■ **Task requirements**
Reproduce exactly, from the data that follows, the line with "(key : string)", the line with "(** A computation", and every line that lies between them.

-- Opening Marker --

(** * multi_query: a shallow embedding of [db.py] and [main.py]

    The program fans one user query out to several configured data stores
    ("stands"), runs the per-stand tasks from a queue, and records the
    outcome of each task in a local SQLite file.  This development embeds
    the adapters of [db.py] (PostgresDB, MongoDB, SQLiteDB, Storage) and the
    dispatcher of [main.py] (validation, fan-out, task execution, pivot)
    as executable Rocq functions and states the specification's claims
    about them.

    Conventions.
    - Python [str] is [string] (a sequence of bytes); the text is taken to
      be ASCII wherever the code looks at single characters or counts
      them ([casefold], [strip], [int], slices, SQL [LENGTH] and
      [SUBSTR]); bytes above 127 pass through unchanged.
    - Python [int] is [Z].
    - A Python [dict] with string keys is an association list in insertion
      order (the order is observable through [values()] and [keys()]).
    - A statement that may raise is a function into [outcome]; a method
      that mutates its object or the world is a state transformer [M]. *)

From stdpp Require Import base option list strings gmap fin_maps pretty sorting.
From Stdlib Require Import ZArith Ascii String Lia.

#[local] Set Warnings "-register-all".
#[local] Open Scope string_scope.
#[local] Open Scope Z_scope.

(** ** Python values, exceptions and the state-and-exception monad *)

Module Py.

(** The values that travel from a backend to the result store.  An
    [ObjectId] is identified with its 24-digit hexadecimal text (what
    [str] returns), a [datetime] with its ISO-8601 text (what
    [isoformat] returns), a [float] with its [repr], [bytes] with their
    content.  [POther] is a value of any other type a driver returns (a
    [Decimal], a [UUID], a [date], a [Decimal128], a [Timestamp], a
    [Regex], ...), kept as the name of its type and its [repr]: the
    program has no case for such a value. *)
Inductive pyvalue : Type :=
| PNone
| PBool (b : bool)
| PInt (z : Z)
| PFloat (repr : string)
| PStr (s : string)
| PList (l : list pyvalue)
| PDict (d : list (string * pyvalue))
| PObjectId (hex : string)
| PDatetime (iso : string)
| PBytes (b : string)
| POther (type_name repr : string).

(** A record is one row or one document: [dict] in the source. *)
Definition record : Type := list (string * pyvalue).

(** Exception classes of the database drivers that the adapters name in
    their [except] clauses, and one class for every other driver error
    ([DataError], [IntegrityError], [InternalError], ...). *)
Inductive driver_error : Type :=
| OperationalError
| ProgrammingError
| ServerSelectionTimeoutError
| OtherDriverError.

Inductive exn : Type :=
| DBError (msg : string)
| DriverError (cls : driver_error) (msg : string)
| TypeError (msg : string)
| ValueError (msg : string)
| JSONDecodeError
| KeyError (key : string)
| IndexError
| StopIteration
| AssertionError (msg : string)
| RecursionError.

Inductive outcome (A : Type) : Type :=
| Ok (a : A)
| Raise (e : exn).

Arguments Ok {A} a.
Arguments Raise {A} e.

(** A computation over a mutable state [S].  The state after a [Raise] is
    kept: what was mutated before the exception stays mutated. *)
Definition M (S A : Type) : Type := S -> outcome A * S.

Definition ret {S A} (a : A) : M S A := fun s => (Ok a, s).

Definition raise {S A} (e : exn) : M S A := fun s => (Raise e, s).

-- Closing Marker --

■ **Written response**
| KeyError (key : string)
| IndexError
| StopIteration
| AssertionError (msg : string)
| RecursionError.

Inductive outcome (A : Type) : Type :=
| Ok (a : A)
| Raise (e : exn).

Arguments Ok {A} a.
Arguments Raise {A} e.

(** A computation over a mutable state [S].  The state after a [Raise] is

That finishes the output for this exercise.